Requirement: Copy each line below in which the string "field" occurs.

Data supplied:
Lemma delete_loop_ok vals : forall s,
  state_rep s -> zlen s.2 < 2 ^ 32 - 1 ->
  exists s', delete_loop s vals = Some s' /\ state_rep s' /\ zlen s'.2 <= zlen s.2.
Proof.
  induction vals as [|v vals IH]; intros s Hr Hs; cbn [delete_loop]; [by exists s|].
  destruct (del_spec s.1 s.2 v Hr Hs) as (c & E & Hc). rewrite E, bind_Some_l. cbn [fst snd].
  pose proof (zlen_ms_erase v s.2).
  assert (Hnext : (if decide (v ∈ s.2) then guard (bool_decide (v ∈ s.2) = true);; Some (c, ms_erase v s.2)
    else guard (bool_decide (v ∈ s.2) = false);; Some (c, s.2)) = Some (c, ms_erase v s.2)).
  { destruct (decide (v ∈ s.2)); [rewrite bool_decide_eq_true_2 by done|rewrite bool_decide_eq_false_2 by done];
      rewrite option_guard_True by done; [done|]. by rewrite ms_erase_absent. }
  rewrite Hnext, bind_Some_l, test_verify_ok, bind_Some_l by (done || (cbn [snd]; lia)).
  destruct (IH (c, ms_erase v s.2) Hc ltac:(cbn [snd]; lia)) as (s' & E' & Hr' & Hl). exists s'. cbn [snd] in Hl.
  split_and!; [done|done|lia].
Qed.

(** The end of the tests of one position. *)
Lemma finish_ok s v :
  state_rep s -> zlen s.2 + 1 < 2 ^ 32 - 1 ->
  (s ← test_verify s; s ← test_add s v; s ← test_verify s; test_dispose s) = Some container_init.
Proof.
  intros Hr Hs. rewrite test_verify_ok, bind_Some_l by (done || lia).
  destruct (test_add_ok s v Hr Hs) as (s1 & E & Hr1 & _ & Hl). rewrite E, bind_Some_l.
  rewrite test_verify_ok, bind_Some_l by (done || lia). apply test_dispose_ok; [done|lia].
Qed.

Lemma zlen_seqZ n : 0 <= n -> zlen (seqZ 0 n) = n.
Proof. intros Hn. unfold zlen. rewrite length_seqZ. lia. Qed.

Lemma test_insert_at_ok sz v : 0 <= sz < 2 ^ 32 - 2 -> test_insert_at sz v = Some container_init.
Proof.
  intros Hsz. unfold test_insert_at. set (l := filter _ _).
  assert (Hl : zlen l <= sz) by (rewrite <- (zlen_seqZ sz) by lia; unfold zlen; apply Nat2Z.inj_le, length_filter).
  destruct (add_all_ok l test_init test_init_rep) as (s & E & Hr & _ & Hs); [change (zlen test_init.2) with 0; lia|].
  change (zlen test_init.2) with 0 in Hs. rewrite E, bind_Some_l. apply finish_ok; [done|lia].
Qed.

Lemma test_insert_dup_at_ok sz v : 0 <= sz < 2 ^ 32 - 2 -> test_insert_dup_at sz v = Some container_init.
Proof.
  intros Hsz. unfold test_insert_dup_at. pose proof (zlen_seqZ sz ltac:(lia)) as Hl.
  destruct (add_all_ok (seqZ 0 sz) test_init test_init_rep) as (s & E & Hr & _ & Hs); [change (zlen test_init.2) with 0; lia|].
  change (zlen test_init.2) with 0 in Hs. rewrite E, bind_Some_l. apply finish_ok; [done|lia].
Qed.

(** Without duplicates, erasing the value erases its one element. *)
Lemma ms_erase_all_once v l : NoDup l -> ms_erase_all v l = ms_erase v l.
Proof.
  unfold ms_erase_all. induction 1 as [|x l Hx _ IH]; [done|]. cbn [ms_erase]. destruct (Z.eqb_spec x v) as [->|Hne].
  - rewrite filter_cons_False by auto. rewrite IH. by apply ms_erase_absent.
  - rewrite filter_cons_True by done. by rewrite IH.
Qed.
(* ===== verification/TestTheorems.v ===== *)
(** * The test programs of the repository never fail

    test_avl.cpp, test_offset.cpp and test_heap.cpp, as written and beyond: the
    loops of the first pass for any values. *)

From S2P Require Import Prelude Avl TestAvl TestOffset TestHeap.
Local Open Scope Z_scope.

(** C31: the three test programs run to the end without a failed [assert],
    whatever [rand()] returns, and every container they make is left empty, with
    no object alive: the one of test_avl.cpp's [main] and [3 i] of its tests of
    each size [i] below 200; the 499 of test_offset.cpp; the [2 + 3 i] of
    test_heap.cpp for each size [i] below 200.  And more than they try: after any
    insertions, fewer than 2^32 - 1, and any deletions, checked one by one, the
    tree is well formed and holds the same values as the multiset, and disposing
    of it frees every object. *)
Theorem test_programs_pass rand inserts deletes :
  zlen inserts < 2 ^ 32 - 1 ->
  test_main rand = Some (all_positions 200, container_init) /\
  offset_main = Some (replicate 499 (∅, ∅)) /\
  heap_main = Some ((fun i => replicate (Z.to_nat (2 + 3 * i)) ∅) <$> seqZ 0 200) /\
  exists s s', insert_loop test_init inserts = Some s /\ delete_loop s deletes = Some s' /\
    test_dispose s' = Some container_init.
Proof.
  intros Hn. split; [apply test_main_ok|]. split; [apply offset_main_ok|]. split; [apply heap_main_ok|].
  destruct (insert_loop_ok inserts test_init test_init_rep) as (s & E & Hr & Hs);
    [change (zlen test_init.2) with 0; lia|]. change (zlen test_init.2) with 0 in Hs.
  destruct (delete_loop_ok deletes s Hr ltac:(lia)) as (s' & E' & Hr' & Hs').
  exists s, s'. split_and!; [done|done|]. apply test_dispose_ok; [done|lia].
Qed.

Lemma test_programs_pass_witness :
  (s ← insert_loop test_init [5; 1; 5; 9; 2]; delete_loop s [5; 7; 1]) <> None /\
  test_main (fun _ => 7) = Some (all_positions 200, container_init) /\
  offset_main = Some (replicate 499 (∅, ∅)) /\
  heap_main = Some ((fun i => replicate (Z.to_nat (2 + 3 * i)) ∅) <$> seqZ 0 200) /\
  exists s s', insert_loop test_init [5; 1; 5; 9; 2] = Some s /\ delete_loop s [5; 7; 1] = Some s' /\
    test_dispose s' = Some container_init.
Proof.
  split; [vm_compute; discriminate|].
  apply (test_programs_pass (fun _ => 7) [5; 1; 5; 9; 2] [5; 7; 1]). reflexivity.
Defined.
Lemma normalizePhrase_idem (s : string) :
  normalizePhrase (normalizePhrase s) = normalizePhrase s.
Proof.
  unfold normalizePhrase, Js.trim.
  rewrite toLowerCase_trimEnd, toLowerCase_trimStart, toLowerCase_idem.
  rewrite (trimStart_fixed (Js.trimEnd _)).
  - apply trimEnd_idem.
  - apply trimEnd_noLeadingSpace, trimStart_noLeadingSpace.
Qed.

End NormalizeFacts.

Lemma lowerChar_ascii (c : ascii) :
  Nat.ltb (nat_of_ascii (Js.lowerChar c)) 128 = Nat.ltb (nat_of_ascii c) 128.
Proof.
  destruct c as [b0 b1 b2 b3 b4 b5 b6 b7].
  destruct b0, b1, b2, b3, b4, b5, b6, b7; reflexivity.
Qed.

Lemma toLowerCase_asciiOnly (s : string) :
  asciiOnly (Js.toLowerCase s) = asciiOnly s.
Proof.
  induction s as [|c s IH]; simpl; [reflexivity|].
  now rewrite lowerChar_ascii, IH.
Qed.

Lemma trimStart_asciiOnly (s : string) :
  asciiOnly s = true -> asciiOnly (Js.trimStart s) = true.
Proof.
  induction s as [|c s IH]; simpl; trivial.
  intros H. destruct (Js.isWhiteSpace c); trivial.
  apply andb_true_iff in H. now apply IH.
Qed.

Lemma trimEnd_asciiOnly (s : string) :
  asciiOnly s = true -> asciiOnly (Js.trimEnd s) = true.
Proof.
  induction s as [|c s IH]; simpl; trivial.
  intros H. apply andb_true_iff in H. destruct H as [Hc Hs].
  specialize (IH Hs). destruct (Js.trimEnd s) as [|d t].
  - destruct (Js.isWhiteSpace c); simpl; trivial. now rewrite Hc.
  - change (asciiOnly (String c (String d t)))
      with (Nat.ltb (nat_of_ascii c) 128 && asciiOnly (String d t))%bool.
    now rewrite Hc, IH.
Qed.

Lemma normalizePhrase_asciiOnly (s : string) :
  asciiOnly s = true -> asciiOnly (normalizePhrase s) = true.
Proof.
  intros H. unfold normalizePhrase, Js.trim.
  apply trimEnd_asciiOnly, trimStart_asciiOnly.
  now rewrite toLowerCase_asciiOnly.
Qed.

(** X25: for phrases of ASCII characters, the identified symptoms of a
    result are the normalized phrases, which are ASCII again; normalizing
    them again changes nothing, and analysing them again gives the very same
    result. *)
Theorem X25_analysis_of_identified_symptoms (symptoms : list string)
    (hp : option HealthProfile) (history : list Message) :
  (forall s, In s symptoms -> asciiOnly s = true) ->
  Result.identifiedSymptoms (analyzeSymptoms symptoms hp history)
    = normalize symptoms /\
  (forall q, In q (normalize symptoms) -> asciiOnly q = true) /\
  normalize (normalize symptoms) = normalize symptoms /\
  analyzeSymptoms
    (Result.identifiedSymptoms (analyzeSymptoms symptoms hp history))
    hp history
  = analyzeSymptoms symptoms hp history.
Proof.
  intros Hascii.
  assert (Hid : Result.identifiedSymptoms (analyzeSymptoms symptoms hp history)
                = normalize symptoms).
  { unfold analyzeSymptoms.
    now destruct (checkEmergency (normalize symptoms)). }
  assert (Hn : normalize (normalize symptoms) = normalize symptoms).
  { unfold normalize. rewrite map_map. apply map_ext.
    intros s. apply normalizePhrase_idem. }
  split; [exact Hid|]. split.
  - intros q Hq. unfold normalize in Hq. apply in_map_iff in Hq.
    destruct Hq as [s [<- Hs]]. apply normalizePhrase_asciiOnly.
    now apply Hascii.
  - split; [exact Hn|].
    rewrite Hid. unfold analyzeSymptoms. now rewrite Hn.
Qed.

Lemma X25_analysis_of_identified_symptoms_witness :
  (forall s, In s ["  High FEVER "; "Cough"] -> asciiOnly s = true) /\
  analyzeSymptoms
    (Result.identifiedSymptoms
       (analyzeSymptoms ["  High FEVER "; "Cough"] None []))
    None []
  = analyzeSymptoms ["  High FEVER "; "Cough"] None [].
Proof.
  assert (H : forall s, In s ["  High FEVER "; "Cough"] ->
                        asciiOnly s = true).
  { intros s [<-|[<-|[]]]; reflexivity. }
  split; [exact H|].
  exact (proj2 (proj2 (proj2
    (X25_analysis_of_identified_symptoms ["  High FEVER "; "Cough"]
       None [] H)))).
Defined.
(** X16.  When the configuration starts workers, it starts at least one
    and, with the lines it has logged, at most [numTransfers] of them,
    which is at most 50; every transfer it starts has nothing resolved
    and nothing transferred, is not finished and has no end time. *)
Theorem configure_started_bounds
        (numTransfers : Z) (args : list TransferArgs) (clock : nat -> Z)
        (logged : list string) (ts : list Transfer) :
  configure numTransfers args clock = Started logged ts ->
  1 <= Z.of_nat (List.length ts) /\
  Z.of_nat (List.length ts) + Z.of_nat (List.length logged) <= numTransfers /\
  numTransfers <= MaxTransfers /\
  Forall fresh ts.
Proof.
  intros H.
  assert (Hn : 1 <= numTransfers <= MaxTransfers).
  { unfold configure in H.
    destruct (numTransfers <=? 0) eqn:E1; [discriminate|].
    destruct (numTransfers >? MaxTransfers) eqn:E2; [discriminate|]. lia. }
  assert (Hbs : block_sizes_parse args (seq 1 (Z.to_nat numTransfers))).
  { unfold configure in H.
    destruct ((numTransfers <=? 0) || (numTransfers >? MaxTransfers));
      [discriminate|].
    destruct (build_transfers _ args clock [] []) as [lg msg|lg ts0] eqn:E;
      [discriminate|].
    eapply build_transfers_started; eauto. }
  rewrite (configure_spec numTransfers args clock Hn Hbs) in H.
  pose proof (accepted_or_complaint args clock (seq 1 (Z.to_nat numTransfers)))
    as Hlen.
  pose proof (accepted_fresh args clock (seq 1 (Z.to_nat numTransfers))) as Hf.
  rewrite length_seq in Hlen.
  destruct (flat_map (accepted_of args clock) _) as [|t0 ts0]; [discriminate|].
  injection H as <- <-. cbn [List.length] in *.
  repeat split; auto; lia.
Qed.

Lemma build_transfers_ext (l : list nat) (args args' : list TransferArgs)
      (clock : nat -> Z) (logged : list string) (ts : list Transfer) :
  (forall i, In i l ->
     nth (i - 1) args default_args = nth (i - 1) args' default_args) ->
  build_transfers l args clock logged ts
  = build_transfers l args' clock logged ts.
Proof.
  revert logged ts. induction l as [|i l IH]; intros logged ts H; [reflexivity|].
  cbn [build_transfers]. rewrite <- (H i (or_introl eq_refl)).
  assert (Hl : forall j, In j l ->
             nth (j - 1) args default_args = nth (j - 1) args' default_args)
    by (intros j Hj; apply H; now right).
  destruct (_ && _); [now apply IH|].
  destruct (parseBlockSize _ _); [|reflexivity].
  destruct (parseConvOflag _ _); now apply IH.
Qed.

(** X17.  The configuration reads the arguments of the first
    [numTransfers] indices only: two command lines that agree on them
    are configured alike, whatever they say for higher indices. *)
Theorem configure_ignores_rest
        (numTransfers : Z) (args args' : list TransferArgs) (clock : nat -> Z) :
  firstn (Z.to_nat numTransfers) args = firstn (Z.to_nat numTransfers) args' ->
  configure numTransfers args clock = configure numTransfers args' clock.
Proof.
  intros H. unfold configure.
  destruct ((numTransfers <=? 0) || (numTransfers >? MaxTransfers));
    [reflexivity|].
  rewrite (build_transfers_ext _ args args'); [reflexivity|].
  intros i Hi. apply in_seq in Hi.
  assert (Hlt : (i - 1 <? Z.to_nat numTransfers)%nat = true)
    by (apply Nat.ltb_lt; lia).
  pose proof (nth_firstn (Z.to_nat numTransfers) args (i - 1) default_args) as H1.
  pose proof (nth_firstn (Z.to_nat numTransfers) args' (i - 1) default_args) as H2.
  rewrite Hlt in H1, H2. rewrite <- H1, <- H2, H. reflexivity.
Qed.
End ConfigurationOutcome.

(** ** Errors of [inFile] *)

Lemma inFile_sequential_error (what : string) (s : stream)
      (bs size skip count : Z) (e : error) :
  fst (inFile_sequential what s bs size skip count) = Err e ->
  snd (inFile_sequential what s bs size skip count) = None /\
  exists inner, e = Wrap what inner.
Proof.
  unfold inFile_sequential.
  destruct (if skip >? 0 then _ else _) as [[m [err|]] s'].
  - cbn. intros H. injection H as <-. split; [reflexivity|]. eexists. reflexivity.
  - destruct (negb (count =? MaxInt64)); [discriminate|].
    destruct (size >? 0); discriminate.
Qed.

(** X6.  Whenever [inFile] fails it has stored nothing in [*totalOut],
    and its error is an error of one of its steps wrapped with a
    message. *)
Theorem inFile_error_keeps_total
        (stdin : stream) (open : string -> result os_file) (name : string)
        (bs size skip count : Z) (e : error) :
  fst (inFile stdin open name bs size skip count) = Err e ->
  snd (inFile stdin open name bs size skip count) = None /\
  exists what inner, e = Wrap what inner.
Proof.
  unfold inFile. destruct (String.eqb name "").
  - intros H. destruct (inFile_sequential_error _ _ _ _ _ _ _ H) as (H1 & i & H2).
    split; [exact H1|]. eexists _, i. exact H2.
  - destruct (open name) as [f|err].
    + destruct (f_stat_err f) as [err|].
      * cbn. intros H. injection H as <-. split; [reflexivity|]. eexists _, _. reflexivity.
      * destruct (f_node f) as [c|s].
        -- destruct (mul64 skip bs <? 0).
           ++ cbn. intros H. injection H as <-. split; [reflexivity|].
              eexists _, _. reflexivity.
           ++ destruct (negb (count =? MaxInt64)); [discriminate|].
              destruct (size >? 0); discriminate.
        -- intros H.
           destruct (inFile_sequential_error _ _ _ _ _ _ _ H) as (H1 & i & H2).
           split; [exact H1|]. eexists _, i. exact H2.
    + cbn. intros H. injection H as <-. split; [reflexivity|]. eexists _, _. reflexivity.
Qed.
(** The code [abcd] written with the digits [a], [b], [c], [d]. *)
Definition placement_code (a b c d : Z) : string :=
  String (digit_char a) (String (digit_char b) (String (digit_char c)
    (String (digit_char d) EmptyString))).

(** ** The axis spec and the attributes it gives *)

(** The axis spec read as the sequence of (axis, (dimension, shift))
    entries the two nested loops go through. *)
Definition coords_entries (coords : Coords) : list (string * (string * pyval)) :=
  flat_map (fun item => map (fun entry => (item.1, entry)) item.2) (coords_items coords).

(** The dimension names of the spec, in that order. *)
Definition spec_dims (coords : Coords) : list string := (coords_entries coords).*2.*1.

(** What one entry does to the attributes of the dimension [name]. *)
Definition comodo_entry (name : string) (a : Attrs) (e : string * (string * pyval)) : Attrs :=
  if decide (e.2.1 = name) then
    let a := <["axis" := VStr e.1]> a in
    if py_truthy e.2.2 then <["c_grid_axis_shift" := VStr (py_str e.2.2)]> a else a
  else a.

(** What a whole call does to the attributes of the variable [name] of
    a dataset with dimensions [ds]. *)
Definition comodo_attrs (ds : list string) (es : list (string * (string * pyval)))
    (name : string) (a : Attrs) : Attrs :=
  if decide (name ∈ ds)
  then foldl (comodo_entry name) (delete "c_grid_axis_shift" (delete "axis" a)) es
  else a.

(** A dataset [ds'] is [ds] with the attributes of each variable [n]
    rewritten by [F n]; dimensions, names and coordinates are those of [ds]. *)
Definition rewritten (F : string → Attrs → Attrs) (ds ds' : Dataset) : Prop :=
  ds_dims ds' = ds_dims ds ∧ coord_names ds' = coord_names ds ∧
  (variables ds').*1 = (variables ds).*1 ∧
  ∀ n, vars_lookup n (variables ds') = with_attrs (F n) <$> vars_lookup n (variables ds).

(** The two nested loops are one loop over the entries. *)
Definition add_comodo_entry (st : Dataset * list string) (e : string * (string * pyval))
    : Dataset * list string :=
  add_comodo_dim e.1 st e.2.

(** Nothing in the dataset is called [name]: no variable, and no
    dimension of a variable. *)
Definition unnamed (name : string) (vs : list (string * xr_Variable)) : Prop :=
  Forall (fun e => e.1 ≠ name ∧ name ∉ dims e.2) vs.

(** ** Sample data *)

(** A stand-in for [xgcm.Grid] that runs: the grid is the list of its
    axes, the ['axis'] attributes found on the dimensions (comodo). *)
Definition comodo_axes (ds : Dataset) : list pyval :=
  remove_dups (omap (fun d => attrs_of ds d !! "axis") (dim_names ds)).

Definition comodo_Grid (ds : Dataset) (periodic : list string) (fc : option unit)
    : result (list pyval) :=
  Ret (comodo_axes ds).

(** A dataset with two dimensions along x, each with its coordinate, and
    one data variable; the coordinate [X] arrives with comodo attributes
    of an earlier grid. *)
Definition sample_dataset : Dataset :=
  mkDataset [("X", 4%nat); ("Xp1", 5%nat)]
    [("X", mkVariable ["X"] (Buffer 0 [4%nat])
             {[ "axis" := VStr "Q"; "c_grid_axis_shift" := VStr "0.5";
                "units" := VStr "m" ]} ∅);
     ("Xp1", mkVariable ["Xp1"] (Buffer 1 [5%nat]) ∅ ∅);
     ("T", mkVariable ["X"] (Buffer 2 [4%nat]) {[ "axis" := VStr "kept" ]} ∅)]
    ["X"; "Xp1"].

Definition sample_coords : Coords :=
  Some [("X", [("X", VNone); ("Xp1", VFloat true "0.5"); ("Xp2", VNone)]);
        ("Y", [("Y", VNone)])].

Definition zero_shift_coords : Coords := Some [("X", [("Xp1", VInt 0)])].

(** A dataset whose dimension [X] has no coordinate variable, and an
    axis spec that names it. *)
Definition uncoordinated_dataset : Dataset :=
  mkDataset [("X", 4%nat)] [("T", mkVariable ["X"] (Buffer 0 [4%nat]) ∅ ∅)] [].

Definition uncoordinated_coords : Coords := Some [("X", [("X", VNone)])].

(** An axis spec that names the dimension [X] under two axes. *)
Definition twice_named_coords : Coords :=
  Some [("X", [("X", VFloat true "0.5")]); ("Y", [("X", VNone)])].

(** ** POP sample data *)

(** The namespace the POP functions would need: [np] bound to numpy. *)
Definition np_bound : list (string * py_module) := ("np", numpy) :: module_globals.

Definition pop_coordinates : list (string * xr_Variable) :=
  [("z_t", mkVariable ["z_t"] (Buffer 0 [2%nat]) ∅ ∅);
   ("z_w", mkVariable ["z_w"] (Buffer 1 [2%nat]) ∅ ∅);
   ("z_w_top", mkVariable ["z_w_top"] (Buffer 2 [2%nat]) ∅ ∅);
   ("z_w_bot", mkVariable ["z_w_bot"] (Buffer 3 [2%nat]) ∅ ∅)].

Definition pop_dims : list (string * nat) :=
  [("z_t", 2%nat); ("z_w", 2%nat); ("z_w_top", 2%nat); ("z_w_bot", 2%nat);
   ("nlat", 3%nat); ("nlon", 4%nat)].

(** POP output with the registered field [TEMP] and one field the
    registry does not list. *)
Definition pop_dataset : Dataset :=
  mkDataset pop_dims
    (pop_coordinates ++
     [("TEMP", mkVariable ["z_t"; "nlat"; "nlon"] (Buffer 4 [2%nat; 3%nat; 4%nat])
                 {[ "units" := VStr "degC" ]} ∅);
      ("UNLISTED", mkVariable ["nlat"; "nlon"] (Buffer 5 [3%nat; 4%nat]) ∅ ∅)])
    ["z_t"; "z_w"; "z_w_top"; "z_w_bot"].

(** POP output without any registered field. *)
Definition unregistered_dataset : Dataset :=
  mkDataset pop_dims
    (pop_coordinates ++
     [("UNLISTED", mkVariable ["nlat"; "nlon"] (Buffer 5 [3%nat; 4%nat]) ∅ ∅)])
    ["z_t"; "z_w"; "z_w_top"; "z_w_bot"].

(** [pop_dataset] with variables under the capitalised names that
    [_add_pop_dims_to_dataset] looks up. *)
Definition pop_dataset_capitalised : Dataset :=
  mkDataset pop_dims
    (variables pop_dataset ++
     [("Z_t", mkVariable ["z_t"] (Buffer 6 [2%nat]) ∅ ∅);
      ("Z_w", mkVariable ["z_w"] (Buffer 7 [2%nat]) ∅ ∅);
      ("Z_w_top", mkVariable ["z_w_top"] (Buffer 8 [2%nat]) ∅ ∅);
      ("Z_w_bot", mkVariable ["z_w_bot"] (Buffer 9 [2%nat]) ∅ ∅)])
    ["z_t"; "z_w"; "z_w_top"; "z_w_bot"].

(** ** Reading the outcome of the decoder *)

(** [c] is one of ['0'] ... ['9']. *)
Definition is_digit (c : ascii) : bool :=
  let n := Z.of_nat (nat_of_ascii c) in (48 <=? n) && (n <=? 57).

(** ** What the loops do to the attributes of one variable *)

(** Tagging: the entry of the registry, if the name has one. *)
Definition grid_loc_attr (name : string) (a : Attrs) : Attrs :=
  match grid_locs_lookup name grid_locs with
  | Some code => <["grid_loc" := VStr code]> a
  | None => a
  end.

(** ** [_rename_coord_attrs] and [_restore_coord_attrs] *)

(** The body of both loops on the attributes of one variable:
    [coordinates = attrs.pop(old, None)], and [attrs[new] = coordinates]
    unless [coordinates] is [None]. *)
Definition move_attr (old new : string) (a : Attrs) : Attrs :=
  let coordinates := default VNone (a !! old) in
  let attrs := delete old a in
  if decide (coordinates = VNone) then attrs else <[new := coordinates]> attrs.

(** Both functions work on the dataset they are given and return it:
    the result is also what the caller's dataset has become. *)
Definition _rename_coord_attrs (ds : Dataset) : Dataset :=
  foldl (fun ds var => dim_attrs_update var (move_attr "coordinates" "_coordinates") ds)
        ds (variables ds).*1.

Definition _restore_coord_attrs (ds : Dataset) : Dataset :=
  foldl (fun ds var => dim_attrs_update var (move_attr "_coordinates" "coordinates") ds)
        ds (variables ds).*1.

Written solution:
(** POP output with the registered field [TEMP] and one field the
(** POP output without any registered field. *)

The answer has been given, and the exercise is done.